I am always reading that such-and-such an evil movement has 'good intentions'; or a person will excuse their past behavior with the comment that their intentions were good.
I don't believe it.
Indeed I know that this is untrue.
Good intentions are the rarest of things on this earth.
In fact almost all intentions are corrupt.
When I examine my conscience, I perceive that the worst intentions were typically those times where I was trying hardest to signal to myself and to others that my intentions were good, pure, blameless.
That was when I was most deeply in thrall to pride.
People talk as if good intentions were the easy bit, and the accomplishment of these intentions was what was difficult, and where things went wrong.
Not so - good intentions are the hard bit.
So hard, in fact, that good intentions are impossible (to the unaided human).
Let's hear no more nonsense about 'good intentions'...
This is a great insight. To the extent that an intention is original with a creature - i.e., to the extent that the creature itself introduces an intentional vector novel to the pure divinely ordained intention given to the creature ab initio as his very being by prevenient grace, difference and disagreement with divine Providence is introduced to the world, and thereby sin and pain. If an intention is just mine, it is not in harmony with the intention of God. Saintliness, then, is just the elimination of creaturely origination in favor of humble obedient amplification & expression of the divine will. This applies equally to the via negativa and the via positiva.
@Kristor. Yes, it is strange, isn't it, how we have come to judge the opposite as our default?
That own intentions (and those of friends and allies) are assumed to be good, and bad outcomes the result of ignorance or corruption.
But, by the nature of things - and perhaps even more so now than in the past - most intentions are bad, most of the time, for most people.
The road to hell is paved with "good intentions."
@CoOp - I came across that quote (I think) in Man and Superman by GB Shaw.

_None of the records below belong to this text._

Lemma args_dict_lookup (k : string) (args : list (string * string)) :
  lookup k (args_dict args) = lookup k args.
Proof. unfold args_dict. rewrite args_dict_fold. reflexivity. Qed.

Lemma args_dict_distinct_fold (l d : list (string * string)) :
  NoDup (keys (d ++ l)) ->
  fold_left
    (fun d kv =>
       match lookup (fst kv) d with
       | Some _ => d
       | None => (d ++ [kv])%list
       end) l d
  = (d ++ l)%list.
Proof.
  revert d. induction l as [|[k v] l IH]; intros d Hd; simpl.
  - rewrite app_nil_r. reflexivity.
  - assert (Hno : lookup k d = None).
    { apply lookup_None_keys. unfold keys in *. rewrite map_app in Hd.
      simpl in Hd. apply NoDup_remove_2 in Hd. intros Hin. apply Hd.
      apply in_or_app. left. exact Hin. }
    rewrite Hno.
    rewrite IH; rewrite <- app_assoc; simpl; [reflexivity | exact Hd].
Qed.

Lemma args_dict_distinct (args : list (string * string)) :
  NoDup (keys args) -> args_dict args = args.
Proof. intros Hd. apply (args_dict_distinct_fold args []). exact Hd. Qed.

(** [dict(request.headers)] gives every name the request has the first value
    of that name, and is the list of headers itself when the names are
    distinct without regard to case. *)
Lemma headers_dict_fold (hs : list (string * string)) (k : string)
      (ks : list string) (d : list (string * string)) :
  lookup k (fold_left
              (fun d k =>
                 match headers_find k hs with
                 | Some v => dict_set k v d
                 | None => d
                 end) ks d)
  = if mem k ks
    then match headers_find k hs with
         | Some v => Some v
         | None => lookup k d
         end
    else lookup k d.
Proof.
  revert d. induction ks as [|k' ks IH]; intros d; simpl; [reflexivity|].
  rewrite IH. rewrite (String.eqb_sym k k').
  destruct (String.eqb_spec k' k) as [->|Hne]; simpl.
  - destruct (headers_find k hs) as [v|] eqn:Hf.
    + rewrite lookup_dict_set, String.eqb_refl.
      destruct (mem k ks); reflexivity.
    + destruct (mem k ks); reflexivity.
  - destruct (headers_find k' hs) as [v'|].
    + rewrite lookup_dict_set.
      apply String.eqb_neq in Hne. rewrite Hne. reflexivity.
    + reflexivity.
Qed.

Lemma headers_dict_lookup (k : string) (hs : list (string * string)) :
  lookup k (headers_dict hs)
  = if mem k (keys hs) then headers_find k hs else None.
Proof.
  unfold headers_dict. rewrite headers_dict_fold. simpl.
  destruct (mem k (keys hs)); [|reflexivity].
  destruct (headers_find k hs); reflexivity.
Qed.

Lemma lower_keys_app_head (pre suf : list (string * string)) (k v : string) :
  NoDup (map lower (keys (pre ++ (k, v) :: suf))) ->
  headers_find k (pre ++ (k, v) :: suf) = Some v /\ ~ In k (keys pre).
Proof.
  intros Hd. unfold keys in Hd. rewrite map_app, map_app in Hd. simpl in Hd.
  apply NoDup_remove_2 in Hd.
  assert (Hpre : forall k' v', In (k', v') pre -> header_eqb k' k = false).
  { intros k' v' Hin. unfold header_eqb. apply String.eqb_neq. intros Heq.
    apply Hd. apply in_or_app. left. rewrite <- Heq.
    apply in_map. apply (in_map fst) in Hin. exact Hin. }
  split.
  - clear Hd. induction pre as [|[k0 v0] pre IH]; simpl.
    + rewrite header_eqb_refl. reflexivity.
    + rewrite (Hpre k0 v0 (or_introl eq_refl)). apply IH.
      intros k' v' Hin. apply (Hpre k' v'). right. exact Hin.
  - intros Hin. apply in_map_iff in Hin. destruct Hin as ([k' v'] & Hk & Hin).
    simpl in Hk. subst k'. specialize (Hpre _ _ Hin).
    rewrite header_eqb_refl in Hpre. discriminate.
Qed.

Lemma headers_dict_distinct_fold (pre suf : list (string * string)) :
  NoDup (map lower (keys (pre ++ suf))) ->
  fold_left
    (fun d k =>
       match headers_find k (pre ++ suf) with
       | Some v => dict_set k v d
       | None => d
       end) (keys suf) pre
  = (pre ++ suf)%list.
Proof.
  revert pre. induction suf as [|[k v] suf IH]; intros pre Hd; simpl.
  - rewrite app_nil_r. reflexivity.
  - destruct (lower_keys_app_head pre suf k v Hd) as [Hfind Hno].
    rewrite Hfind, (dict_set_absent k v pre Hno).
    replace (pre ++ (k, v) :: suf)%list with ((pre ++ [(k, v)]) ++ suf)%list
      by (rewrite <- app_assoc; reflexivity).
    apply IH. rewrite <- app_assoc. exact Hd.
Qed.

Lemma headers_dict_distinct (hs : list (string * string)) :
  NoDup (map lower (keys hs)) -> headers_dict hs = hs.
Proof. intros Hd. apply (headers_dict_distinct_fold [] hs). exact Hd. Qed.

(* ------------------------------------------------------------------------- *)
(** ** Facts about threads *)

Lemma thread_step_result (g0 g : globals) (th : thread) :
  START_TIME g = START_TIME g0 ->
  START_TIME (fst (thread_step g th)) = START_TIME g0 /\
  thread_result g0 (snd (thread_step g th)) = thread_result g0 th.
Proof.
  intros Hg. destruct th as [ctx code|r]; [|auto].
  destruct code as [a|e|k|k|k|level m a k]; simpl; auto.
  - rewrite Hg. auto.
  - rewrite emit_START_TIME. split; [exact Hg|].
    symmetry. apply run_log_blind. apply emit_START_TIME.
Qed.

Lemma map_set_nth {A B : Type} (f : A -> B) (n : nat) (x y : A) (l : list A) :
  nth_error l n = Some y -> f x = f y -> map f (set_nth n x l) = map f l.
Proof.
  revert n. induction l as [|z l IH]; intros n; [destruct n; discriminate|].
  destruct n as [|n]; simpl.
  - intros Hy Hf. injection Hy as ->. rewrite Hf. reflexivity.
  - intros Hy Hf. rewrite (IH n Hy Hf). reflexivity.
Qed.

(** Whatever the schedule, no thread's answer changes: it stays what the
    thread would answer running alone from the first globals. *)
Lemma run_schedule_result (g0 : globals) (schedule : list nat) :
  forall g pool,
    START_TIME g = START_TIME g0 ->
    START_TIME (fst (run_schedule g pool schedule)) = START_TIME g0 /\
    map (thread_result g0) (snd (run_schedule g pool schedule))
    = map (thread_result g0) pool.
Proof.
  induction schedule as [|n rest IH]; intros g pool Hg; simpl; [auto|].
  destruct (nth_error pool n) as [th|] eqn:Hn; [|apply IH; exact Hg].
  destruct (thread_step_result g0 g th Hg) as [Hg' Hres].
  destruct (IH _ (set_nth n (snd (thread_step g th)) pool) Hg') as [Hs Hm].
  split; [exact Hs|].
  rewrite Hm. apply (map_set_nth _ _ _ th); assumption.
Qed.

Lemma answer_alone {E : Type} (app : flask E) (g : globals)
      (rs : list (Z * request)) (schedule : list nat) (n : nat)
      (t : Z) (req : request) (r : result response) :
  nth_error rs n = Some (t, req) ->
  answer (snd (run_schedule g (map (handler_thread app) rs) schedule)) n
  = Some r ->
  r = fst (serve app g t req).
Proof.
  intros Hn Hans.
  destruct (run_schedule_result g schedule g (map (handler_thread app) rs)
              eq_refl) as [_ Hmap].
  unfold answer in Hans.
  destruct (nth_error (snd (run_schedule g _ schedule)) n) as [th|] eqn:Hth;
    [|discriminate].
  destruct th as [ctx code|r']; [discriminate|].
  injection Hans as ->.
  apply (map_nth_error (thread_result g)) in Hth. rewrite Hmap in Hth.
  rewrite (map_nth_error (thread_result g) _ _
             (map_nth_error (handler_thread app) _ _ Hn)) in Hth.
  injection Hth as Hth. symmetry. exact Hth.
Qed.

(* ------------------------------------------------------------------------- *)
(** ** Facts about the two instances *)

Section InstanceFacts.
Context {codec : TextCodec} {static : StaticFolder}.

Lemma static_view_timeless (filename : string) :
  timeless (flask_send_static_file filename).
Proof.
  unfold flask_send_static_file. simpl. constructor. intros req.
  destruct (static_file filename req); constructor.
Qed.

Lemma edge_views_timeless (e : EdgeSecurity.endpoint) :
  e <> EdgeSecurity.ep_health -> timeless (EdgeSecurity.views e).
Proof. destruct e; intros Hne; try congruence; check_view. Qed.

Lemma router_views_timeless (e : SmartRouter.endpoint) :
  e <> SmartRouter.ep_health -> timeless (SmartRouter.views e).
Proof. destruct e; intros Hne; try congruence; check_view. Qed.
Lemma GetLastFrame_after_AddFrame_witness :
  ∃ t1 : Tag N,
    AddFrame "APIC" (demo_picture N "A") (demo_tag_G N) = Ok (tt, t1)
    ∧ ids N t1 = ids N (demo_tag_G N)
    ∧ GetLastFrame N (demo_readFrame N) "APIC" t1 = Ok (demo_picture N "A", t1).
Proof.
  apply (GetLastFrame_after_AddFrame N (demo_readFrame N) (demo_tag_G N) "APIC"
           (demo_picture N "A")).
  - reflexivity.
  - intros _. reflexivity.
Defined.

Lemma setter_getter_round_trip_witness :
  ∃ t' : Tag N,
    bind (SetTitle N 3%N "Foo") (λ _, Title N 0%N (demo_readFrame N)) (demo_tag N)
    = Ok ("Foo", t').
Proof.
  apply (proj1 (setter_getter_round_trip N 3%N 0%N (demo_readFrame N) (demo_tag N) "Foo")).
  split.
  - reflexivity.
  - intros _. reflexivity.
Defined.

Lemma AddFrame_other_identifier_witness :
  ∃ (t1 : Tag N) (fs : list (Framer N)),
    AddFrame "APIC" (demo_picture N "A") (demo_tag_Foo N 3%N) = Ok (tt, t1)
    ∧ GetFrames N (demo_readFrame N) "TIT2" (demo_tag_Foo N 3%N)
      = Ok (fs, demo_tag_Foo N 3%N)
    ∧ GetFrames N (demo_readFrame N) "TIT2" t1 = Ok (fs, t1).
Proof.
  apply (AddFrame_other_identifier N (demo_readFrame N) (demo_tag_Foo N 3%N) "APIC" "TIT2"
           (demo_picture N "A")).
  - discriminate.
  - reflexivity.
Defined.

Lemma AllFrames_and_GetFrames_witness :
  ∃ all : gmap string (list (Framer N)),
    AllFrames N (demo_readFrame N) (demo_tag_both N) = Ok (all, demo_tag_both N)
    ∧ GetFrames N (demo_readFrame N) "APIC" (demo_tag_both N)
      = Ok ([demo_picture N "S"], demo_tag_both N)
    ∧ all !! "APIC" ≠ None
    ∧ default [] (all !! "APIC") = [demo_picture N "S"; demo_picture N "G"].
Proof.
  assert (Hnone : framesCoords (demo_tag_both N) = ∅) by reflexivity.
  destruct (AllFrames_and_GetFrames N (demo_readFrame N) (demo_tag_both N) Hnone)
    as (all & Hall & Hid).
  destruct (Hid "APIC") as (Hin & fs & Hget & _ & _ & Hboth).
  destruct (Hboth (demo_picture N "S")) as (-> & Hdef).
  { reflexivity. }
  exists all. split; [exact Hall|]. split; [exact Hget|]. split.
  - intros Hmiss. apply Hin in Hmiss as (Hfr & _). discriminate Hfr.
  - exact Hdef.
Defined.

Lemma Save_panics_exactly_witness :
  (∃ (r : option error * Tag N) (w' : World),
     Save N (demo_Body N) demo_FormSize demo_formTagHeader (demo_readFrame N)
       (demo_tag_G N) demo_world = (Ok r, w'))
  ∧ (∃ msg : string,
       Save N (demo_Body N) demo_FormSize demo_formTagHeader (demo_readFrame N)
         (demo_tag_blank N 3%N) demo_world = (Panic msg, demo_world)).
Proof.
  split.
  - assert (Hnone : framesCoords (demo_tag_G N) = ∅) by reflexivity.
    destruct (Save_panics_exactly N (demo_Body N) demo_FormSize demo_formTagHeader
                (demo_readFrame N) (demo_tag_G N) Hnone) as (_ & Hsave).
    apply (Hsave demo_world). split.
    + intros id f Hf. discriminate Hf.
    + intros id s Hs. unfold demo_tag_G in Hs. cbn [sequences] in Hs.
      apply lookup_singleton_Some in Hs as [<- <-]. right. split; [discriminate|].
      repeat constructor. discriminate.
  - assert (Hnone : framesCoords (demo_tag_blank N 3%N) = ∅) by reflexivity.
    destruct (Save_panics_exactly N (demo_Body N) demo_FormSize demo_formTagHeader
                (demo_readFrame N) (demo_tag_blank N 3%N) Hnone) as (_ & Hsave).
    apply (Hsave demo_world). intros (Hfr & _).
    assert (Hstored : frames N (demo_tag_blank N 3%N) !! "" = Some (demo_text N 3%N "Foo"))
      by reflexivity.
    destruct (Hfr _ _ Hstored) as (Hne & _). apply Hne. reflexivity.
Defined.
(** What the code does with an approved [scanAllPendingPages] when nobody
    presses stop: every pending page is scanned first, and only then is the
    acknowledgement sent to the planner. *)
Lemma scanAllPendingPages_scans_before_reply
  (W : World) (functionCall : FunctionCall) (st : App) (session : nat) :
  name functionCall = "scanAllPendingPages" ->
  chatRef st = Some session ->
  (forall i, i < length (pendingUrls (discoveredLinks st)) ->
             userStops W (clock st + i) = false) ->
  trace (stateOf (handleFunctionCallResponse W true functionCall st))
  = (trace st ++ map EvScanPage (pendingUrls (discoveredLinks st))
     ++ [EvSendMessageStream
           (MessageFunctionResponse "scanAllPendingPages"
              (JSON_stringify W
                 (JObject [("success", JBool true);
                           ("message", JString fullScanAck)]) None))])%list.
Proof.
  intros Hname Hchat Q.
  unfold handleFunctionCallResponse, dispatchToolCall. simpl negb. cbv iota.
  rewrite Hname. simpl String.eqb. cbv iota. cbv beta iota delta [d_state resultPayload].
  destruct (handleFullScan_loop W true (withoutProposal functionCall st))
    as (st0 & E & _ & _ & HT & HR & _ & _ & HA).
  rewrite E.
  destruct (fullScanLoop_unstopped W
              (length (abortControllers (withoutProposal functionCall st)))
              (pendingUrls (discoveredLinks (withoutProposal functionCall st))) st0 HA)
    as [T R].
  { unfold clock. rewrite HT. exact Q. }
  set (looped := fullScanLoop W _ _ st0) in *.
  change (chatRef (setIsFullScanning false looped)) with (chatRef looped).
  rewrite R, HR. change (chatRef (withoutProposal functionCall st)) with (chatRef st).
  rewrite Hchat.
  match goal with |- trace (stateOf (sendAndProcess W ?p ?s)) = _ =>
    destruct (sendAndProcess_keeps W p s) as (_ & _ & H3 & _) end.
  rewrite H3.
  change (trace (setIsFullScanning false looped)) with (trace looped).
  rewrite T, HT, <- app_assoc. reflexivity.
Qed.

(** C2, on the code.  On the seeded frontier with two pending pages, the
    approved [scanAllPendingPages] call scans both pages before it sends
    anything: the acknowledgement that the scan was "initiated" is the last
    call of the handler, made when both pages are already scanned. *)
Theorem scanAllPendingPages_awaits_the_bulk_scan :
  skipn (length (trace seeded))
    (trace (stateOf (handleFunctionCallResponse (site neverStops) true
                       (toolCall 9 "scanAllPendingPages" [] "") seeded)))
  = [EvScanPage urlB; EvScanPage urlC;
     EvSendMessageStream
       (MessageFunctionResponse "scanAllPendingPages"
          (renderJson (JObject [("success", JBool true);
                                ("message", JString fullScanAck)])))]
  /\ map (fun kv => (fst kv, status (snd kv)))
         (discoveredLinks
            (stateOf (handleFunctionCallResponse (site neverStops) true
                        (toolCall 9 "scanAllPendingPages" [] "") seeded)))
     = [(seedUrl, scanned); (urlB, scanned); (urlC, scanned); (urlD, pending)].
Proof. split; reflexivity. Qed.

(** ** The status state machine *)

Lemma statusOf_updateLink (u u' : string) (s : LinkStatus) (data : PartialLink)
  (m : JsMap.t DiscoveredLink) :
  p_status data = None ->
  statusOf u' (updateLink u s data m)
  = if String.eqb u u' then Some s else statusOf u' m.
Proof.
  intros H. unfold statusOf. rewrite get_updateLink.
  destruct (String.eqb u u'); [|reflexivity].
  simpl. rewrite H. reflexivity.
Qed.

Lemma last_cons {A : Type} (l : list A) (x d : A) :
  last (x :: l) d = last l x.
Proof.
  revert x d. induction l as [|y l IH]; intros x d; [reflexivity|].
  change (last (x :: y :: l) d) with (last (y :: l) d).
  rewrite (IH y d), (IH y x). reflexivity.
Qed.

Lemma last_app_default {A : Type} (l1 l2 : list A) (d : A) :
  last (l1 ++ l2) d = last l2 (last l1 d).
Proof.
  revert d. induction l1 as [|x l1 IH]; intros d; [reflexivity|].
  change ((x :: l1) ++ l2)%list with (x :: (l1 ++ l2))%list.
  rewrite !last_cons. apply IH.
Qed.

Lemma NoDup_fst_functional {A B : Type} (l : list (A * B)) (a : A) (b b' : B) :
  NoDup (map fst l) -> In (a, b) l -> In (a, b') l -> b = b'.
Proof.
  induction l as [|[x y] l IH]; simpl; intros ND H H'; [contradiction|].
  inversion ND as [|? ? Hnotin ND']; subst.
  destruct H as [E|H]; destruct H' as [E'|H'].
  - congruence.
  - inversion E; subst. exfalso. apply Hnotin.
    change a with (fst (a, b')). apply in_map. exact H'.
  - inversion E'; subst. exfalso. apply Hnotin.
    change a with (fst (a, b)). apply in_map. exact H.
  - apply IH; assumption.
Qed.

Section Machine.

Variable R : option LinkStatus -> option LinkStatus -> bool.
Hypothesis R_follows : follows R.

(** Starting a scan is a move of [R] when it is one for the link named. *)
Lemma mapStep_start (u : string) (m : JsMap.t DiscoveredLink) :
  R (statusOf u m) (Some scanning) = true ->
  mapStep R m (updateLink u scanning noData m).
Proof.
  destruct R_follows as (Rrefl & _).
  intros H u'. rewrite statusOf_updateLink by reflexivity.
  destruct (String.eqb_spec u u') as [<-|_]; [exact H | apply Rrefl].
Qed.

(** A scan settles on a link that is scanning, or that an earlier
    settlement of the same scan already brought to the same status. *)
Lemma mapStep_settle (u : string) (o : Completion ScanResult)
  (data : PartialLink) (m : JsMap.t DiscoveredLink) :
  p_status data = None ->
  statusOf u m = Some scanning \/ statusOf u m = Some (settledStatus o) ->
  mapStep R m (updateLink u (settledStatus o) data m).
Proof.
  destruct R_follows as (Rrefl & _ & Rok & Rfail & _).
  intros H A u'. rewrite statusOf_updateLink by exact H.
  destruct (String.eqb_spec u u') as [<-|_]; [|apply Rrefl].
  destruct A as [-> | ->]; [|apply Rrefl].
  destruct o; simpl; assumption.
Qed.

Lemma mapStep_registerLink (x : string) (m : JsMap.t DiscoveredLink) :
  mapStep R m (registerLink x m).
Proof.
  destruct R_follows as (Rrefl & _ & _ & _ & Rnew).
  intros u. unfold statusOf. rewrite get_registerLink.
  destruct (JsMap.get u m) as [l|]; [apply Rrefl|].
  destruct (String.eqb x u); [exact Rnew | apply Rrefl].
Qed.

Lemma chainFrom_app (new1 new2 : list (JsMap.t DiscoveredLink)) :
  forall m, chainFrom R m new1 -> chainFrom R (last new1 m) new2 ->
            chainFrom R m (new1 ++ new2).
Proof.
  induction new1 as [|m1 new1 IH]; intros m H1 H2.
  - exact H2.
  - destruct H1 as [S1 H1]. rewrite last_cons in H2.
    split; [exact S1 | apply IH; assumption].
Qed.

Lemma Steps_same (st st' : App) :
  linksLog st' = linksLog st -> discoveredLinks st' = discoveredLinks st ->
  Steps R st st'.
Proof.
  intros H1 H2. exists []. rewrite app_nil_r. simpl. auto.
Qed.

Lemma Steps_refl (st : App) : Steps R st st.
Proof. apply Steps_same; reflexivity. Qed.

Lemma Steps_trans (a b c : App) : Steps R a b -> Steps R b c -> Steps R a c.
Proof.
  intros (n1 & L1 & C1 & E1) (n2 & L2 & C2 & E2).
  exists (n1 ++ n2)%list. split; [|split].
  - rewrite L2, L1, app_assoc. reflexivity.
  - apply chainFrom_app; [exact C1 | rewrite <- E1; exact C2].
  - rewrite E2, E1, last_app_default. reflexivity.
Qed.

Lemma Steps_setDiscoveredLinks
  (f : JsMap.t DiscoveredLink -> JsMap.t DiscoveredLink) (st : App) :
  mapStep R (discoveredLinks st) (f (discoveredLinks st)) ->
  Steps R st (setDiscoveredLinks f st).
Proof.
  intros H. exists [f (discoveredLinks st)]. simpl. auto.
Qed.

Lemma Steps_registerDiscoveredLinks (links : list string) (st : App) :
  Steps R st (registerDiscoveredLinks links st).
Proof.
  unfold registerDiscoveredLinks. revert st.
  induction links as [|x links IH]; intros st; simpl; [apply Steps_refl|].
  eapply Steps_trans; [|apply IH].
  apply Steps_setDiscoveredLinks, mapStep_registerLink.
Qed.

Lemma Steps_settleScan (u : string) (o : Completion ScanResult) (st : App) :
  statusOf u (discoveredLinks st) = Some scanning
  \/ statusOf u (discoveredLinks st) = Some (settledStatus o) ->
  Steps R st (settleScan u o st).
Proof.
  intros A. destruct o as [r|e]; simpl.
  - eapply Steps_trans.
    + apply (Steps_setDiscoveredLinks (updateLink u scanned (scannedData r))).
      apply (mapStep_settle u (Ok r)); [reflexivity | exact A].
    + eapply Steps_trans; [apply Steps_registerDiscoveredLinks|].
      apply Steps_same; reflexivity.
  - apply (Steps_setDiscoveredLinks (updateLink u failed noData)).
    apply (mapStep_settle u (Throw e)); [reflexivity | exact A].
Qed.

Lemma statusOf_scanning (u : string) (m : JsMap.t DiscoveredLink) :
  statusOf u (updateLink u scanning noData m) = Some scanning.
Proof.
  rewrite statusOf_updateLink by reflexivity.
  rewrite String.eqb_refl. reflexivity.
Qed.

Lemma Steps_bulkScanStep_if (W : World) (u : string) (st : App) :
  R (statusOf u (discoveredLinks st)) (Some scanning) = true ->
  Steps R st (bulkScanStep W u st).
Proof.
  intros H. unfold bulkScanStep.
  set (st1 := updateLinkStatus u scanning noData st).
  assert (E : forall b : bool,
            linksLog (if b then handleStopFullScan (logEvent (EvScanPage u) st1)
                      else logEvent (EvScanPage u) st1) = linksLog st1
            /\ discoveredLinks
                 (if b then handleStopFullScan (logEvent (EvScanPage u) st1)
                  else logEvent (EvScanPage u) st1) = discoveredLinks st1).
  { intros [|]; [|split; reflexivity].
    unfold handleStopFullScan. simpl.
    destruct (fullScanAbortController st); split; reflexivity. }
  eapply Steps_trans.
  - apply (Steps_setDiscoveredLinks (updateLink u scanning noData)).
    apply mapStep_start, H.
  - eapply Steps_trans; [apply Steps_same; apply E|].
    apply Steps_settleScan. left.
    rewrite (proj2 (E _)). apply statusOf_scanning.
Qed.

(** The loop over distinct URLs that are all pending: each link goes
    pending, scanning, settled, and the links still to come wait as they
    are. *)
Lemma Steps_fullScanLoop_pending (W : World) (signal : nat) (urls : list string) :
  NoDup urls ->
  forall st,
    (forall u, In u urls -> statusOf u (discoveredLinks st) = Some pending) ->
    Steps R st (fullScanLoop W signal urls st).
Proof.
  induction 1 as [|u urls Hnotin _ IH]; intros st H; simpl; [apply Steps_refl|].
  destruct (aborted signal st); [apply Steps_refl|].
  eapply Steps_trans.
  - apply Steps_bulkScanStep_if. rewrite (H u (or_introl eq_refl)).
    apply R_follows.
  - apply IH. intros c Hc. unfold statusOf.
    rewrite get_bulkScanStep_other.
    + apply (H c). right. exact Hc.
    + intros ->. contradiction.
    + specialize (H c (or_intror Hc)). unfold statusOf in H.
      destruct (JsMap.get c (discoveredLinks st)); [discriminate | discriminate].
Qed.

Lemma Steps_handleFullScan_wf (W : World) (isAiTriggered : bool) (st : App) :
  wfLinks (discoveredLinks st) ->
  Steps R st (handleFullScan W isAiTriggered st).
Proof.
  intros WF.
  destruct (handleFullScan_loop W isAiTriggered st)
    as (st0 & E & HL & HG & _).
  rewrite E.
  eapply Steps_trans; [apply Steps_same; [exact HG | exact HL]|].
  eapply Steps_trans; [|apply Steps_same; reflexivity].
  apply Steps_fullScanLoop_pending.
  - apply pendingUrls_NoDup, WF.
  - intros u Hu. rewrite HL. apply pendingUrls_pending; assumption.
Qed.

In that context it means the opposite of what I was trying to get at - Shaw was saying that there are plenty of good intentions but that they went astray through lack of understanding and bad organization - and a socialist state would be needed to put the good intentions to good use.
My aphorism was over-inclusive, in the sense that many natural intentions are good (caring for one's child, for instance) - but in any situation where people actually use a phrase about people having good intentions, then the intentions are (almost) invariably bad!
"As long as the dark foundation of our nature, grim in its all-encompassing egoism, mad in its drive to make that egoism into reality, to devour everything and to define everything by itself, as long as that foundation is visible, as long as this truly original sin exists within us, we have no business here and there is no logical answer to our existence. Imagine a group of people who are all blind, deaf and slightly demented and suddenly someone in the crowd asks, "What are we to do?"... The only possible answer is "Look for a cure". Until you are cured, there is nothing you can do. And since you don't believe you are sick, there can be no cure."